Dalia
No podía esconder la tremenda excitación que estaba teniendo
en ese momento con aquella preciosa criatura de dorados cabellos que, tendida de
espalda frente a mí sobre la amplia cama, me estaba brindando el más exquisito
de los espectáculos. Allí estaba ella ante mis ojos, con sus piernas abiertas y
sus rellenitos y bien contorneados muslos, mostrándome su abultadita vulva
coronada de adorable y abundante vello amarillo.
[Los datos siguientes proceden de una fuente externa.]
(** From the timer of a restart to [getUserMedia]: a new context, nothing
    else. *)
Lemma restart_resumes cl k x :
  let a2 := run (restart_reaches_device cl k) (suspend k (await_settle cl) x) in
  tasks (browser a2) !! k = Some (await_getUserMedia cl) ∧
  console (browser a2) = console (browser x) ++ [base_latency] ∧
  builds (browser a2) = builds (browser x) ∧
  audioContextRef (refs a2) = Some (fresh (browser x)) ∧
  nodeRefs (refs a2) = nodeRefs (refs x) ∧
  eqNodesRef (refs a2) = eqNodesRef (refs x) ∧
  react a2 = react x ∧
  fresh (browser a2) = S (fresh (browser x)).
Proof.
  unfold restart_reaches_device, run. cbn [foldl step]. fields.
  rewrite lookup_insert_eq. cbn [resume]. unfold start_as. fields.
  destruct (closure_hasOutputSelection cl && bool_decide _); cbn [foldl step]; fields;
    rewrite ?lookup_insert_eq; cbn [resume]; fields; rewrite ?lookup_insert_eq;
    repeat split; done.
Qed.

Lemma restart_in_flight a :
  status (react a) = running →
  let k := fresh (browser a) in
  let a1 := step a call_restartAudio in
  let a2 := run (restart_reaches_device (closure_of a) k) a1 in
  status (react a1) = stopped ∧
  tasks (browser a2) !! k = Some (await_getUserMedia (closure_of a)) ∧
  console (browser a2) = console (browser a) ++ [base_latency] ∧
  builds (browser a2) = builds (browser (stop a)) ∧
  audioContextRef (refs a2) = Some (S (fresh (browser a))) ∧
  nodeRefs (refs a2) = nodeRefs (refs (stop a)) ∧
  eqNodesRef (refs a2) = eqNodesRef (refs (stop a)) ∧
  react a2 = react (stop a) ∧
  fresh (browser a2) = S (S (fresh (browser a))).
Proof.
  intros Hrun k a1 a2. subst a1 a2 k. cbn [step]. rewrite Hrun, restartAudio_running.
  destruct (stop_frame a) as (Hf & Hc & Ht). rewrite Hf.
  destruct (restart_resumes (closure_of a) (fresh (browser a)) (allocate (stop a)).2)
    as (H1 & H2 & H3 & H4 & H5 & H6 & H7 & H8).
  destruct (allocate_frame (stop a)) as (A1 & A2 & A3 & A4 & A5).
  rewrite A4, Hc in H2. rewrite A3 in H3. rewrite A5, Hf in H4, H8.
  rewrite A2 in H5, H6. rewrite A1 in H7.
  split; [rewrite suspend_react, A1; apply stop_status|].
  split; [exact H1|]. split; [exact H2|]. split; [exact H3|].
  split; [exact H4|]. split; [exact H5|]. split; [exact H6|].
  split; [exact H7|]. exact H8.
Qed.




(** ** Configuration changes: hot writes and restarts (C6, C7) *)

Lemma quiet_refl a : quiet a a.
Proof. by split. Qed.

Lemma quiet_trans a1 a2 a3 : quiet a1 a2 → quiet a2 a3 → quiet a1 a3.
Proof.
  intros [] []. split; congruence.
Qed.

Lemma ref_of_quiet a a' n : quiet a a' → ref_of a' n = ref_of a n.
Proof. intros []. unfold ref_of. destruct n; congruence. Qed.

Lemma live_write_node n f a b :
  live (write_node n f a) b
  = (if decide (ref_of a n = Some b) then alter_node n f else (λ G, G)) <$> live a b.
Proof.
  unfold live, write_node. destruct (ref_of a n) as [b0|]; fields.
  - rewrite lookup_alter. case_decide as Hb.
    + subst b0. rewrite decide_True by done.
      destruct (builds (browser a) !! b); done.
    + rewrite decide_False by congruence. destruct (builds (browser a) !! b); done.
  - rewrite decide_False by done. destruct (builds (browser a) !! b); done.
Qed.

Lemma node_at_write_node n f a b m :
  node_at (write_node n f a) b m
  = if decide (m = n ∧ ref_of a n = Some b) then f <$> node_at a b m else node_at a b m.
Proof.
  unfold node_at. rewrite live_write_node.
  destruct (live a b) as [G|]; simpl; [|by case_decide].
  destruct (decide (ref_of a n = Some b)) as [Hr|Hr]; simpl.
  - rewrite lookup_alter. destruct (decide (n = m)) as [->|Hm].
    + by rewrite decide_True.
    + rewrite decide_False; [done|]. intros [? _]. congruence.
  - rewrite decide_False; [done|]. by intros [_ ?].
Qed.

Lemma write_node_quiet n f a : quiet a (write_node n f a).
Proof.
  split; try (unfold write_node; destruct (ref_of a n); reflexivity).
  - intros b. unfold write_node. destruct (ref_of a n) as [b0|]; [|done]. fields.
    rewrite lookup_alter. case_decide; [subst|done].
    by destruct (builds (browser a) !! b).
  - intros b. unfold edges_at. rewrite live_write_node.
    destruct (live a b); [|done]. simpl. by case_decide.
Qed.

Lemma live_intro a b cfg random sampleRate :
  edges_at a b = Some (edges (rebuild cfg random sampleRate)) →
  (∀ m, node_at a b m = node_of cfg random sampleRate m) →
  live a b = Some (rebuild cfg random sampleRate).
Proof.
  unfold edges_at, node_at. destruct (live a b) as [[N E]|]; [|done]. simpl.
  intros [= ->] Hn. f_equal.
  destruct (rebuild cfg random sampleRate) as [N' E'] eqn:HG. simpl. f_equal.
  apply map_eq. intros m. rewrite Hn, <- rebuild_nodes, HG. done.
Qed.

Lemma node_at_live a b G m : live a b = Some G → node_at a b m = nodes G !! m.
Proof. unfold node_at. by intros ->. Qed.

Lemma edges_at_live a b G : live a b = Some G → edges_at a b = Some (edges G).
Proof. unfold edges_at. by intros ->. Qed.

Lemma rebuild_edges_shape g g' r sr r' sr' :
  same_shape g g' → edges (rebuild g' r' sr') = edges (rebuild g r sr).
Proof.
  intros (Hg & Hc & Hd & Hr & Hl). rewrite !rebuild_edges.
  unfold upstream_edges, gate_edges, compressor_edges, delay_edges, reverb_edges,
    after_filters, filter_names, after_gate, after_drive, after_postGain.
  by rewrite Hg, Hc, Hd, Hr, Hl.
Qed.

Lemma node_of_shape g g' r sr r' sr' n :
  same_shape g g' →
  is_Some (node_of g' r' sr' n) → is_Some (node_of g r sr n).
Proof.
  intros (Hg & Hc & Hd & Hr & Hl).
  destruct n as [| | | | | | |j| | | | | | | | | |]; cbn [node_of];
    rewrite ?Hg, ?Hc, ?Hd, ?Hr;
    try (by destruct (noiseGateEnabled g), (compressorEnabled g), (delayEnabled g),
              (reverbEnabled g)).
  rewrite !fmap_is_Some, !lookup_lt_is_Some. lia.
Qed.
(** * Tor-Enabled-Web-Crawler: the crawl engine and its URL helpers

    A shallow embedding of [src/Tor-Enabled-Web-Crawler.py].

    - A [string] stands for a Python [str] whose characters are code
      points below [U+0100], one [ascii] per character; lengths and
      slices count characters.  [PyStr] holds the operations of [str]
      that the crawler and [urllib.parse] use, with the case mapping
      and the white space of that range.
    - [UrllibParse]: [urlsplit], [urlparse], [urlunsplit], [urlunparse]
      and [urldefrag] of CPython 3.11's [urllib.parse], which
      [normalize_url], [get_domain], [save_html] and [extract_links]
      call.  These functions give the value that the library returns.
      [urlsplit] raises [ValueError] for some netlocs with square
      brackets: [UrllibErrors.netloc_error] says for which, and the
      module [Py] holds the helper functions as partial functions,
      [None] where the call raises.
    - the functions of the source file, under their own names.  The
      HTTP session, the robots.txt reader, BeautifulSoup, [urljoin] and
      the iteration order of sets are parameters (a [world]); console
      logging is not modelled; every effect of [crawl] (CSV rows, saved
      files, requests, sleeps, progress-bar ticks, set and queue
      updates) is recorded in a trace of events in program order.
    - [step] is a turn of the loop that runs to its end.  An exception
      that [crawl] does not catch ends the run inside a turn; the
      effects of such a run are a prefix of the trace ([interrupted]).
    - [main] and the Tor checks, with the exits and the uncaught
      exceptions of the commands they run. *)

From Stdlib Require Import ZArith QArith Ascii Lia.
From stdpp Require Import base gmap strings list.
De su rajita brotaba un hilo de
espeso liquido provocado por las caricias que minutos antes nos habíamos dado.
Por fin la tenía para mi solita.
Este era el segundo encuentro de Dalia y yo desde el día que
a Luis se le hizo realidad el deseo, tantas veces soñado, de tener sexo en
pareja, cosa de la que me estuve resistiendo desde que me lo sugirió, a pesar de
su permanente insistencia, hasta el día que llegó a mi apartamento con la
noticia de que sus compañeros de trabajo, Dalia y Raúl, le habían propuesto un
encuentro sexual con nosotros (ver mi relato "La alegría de Luis").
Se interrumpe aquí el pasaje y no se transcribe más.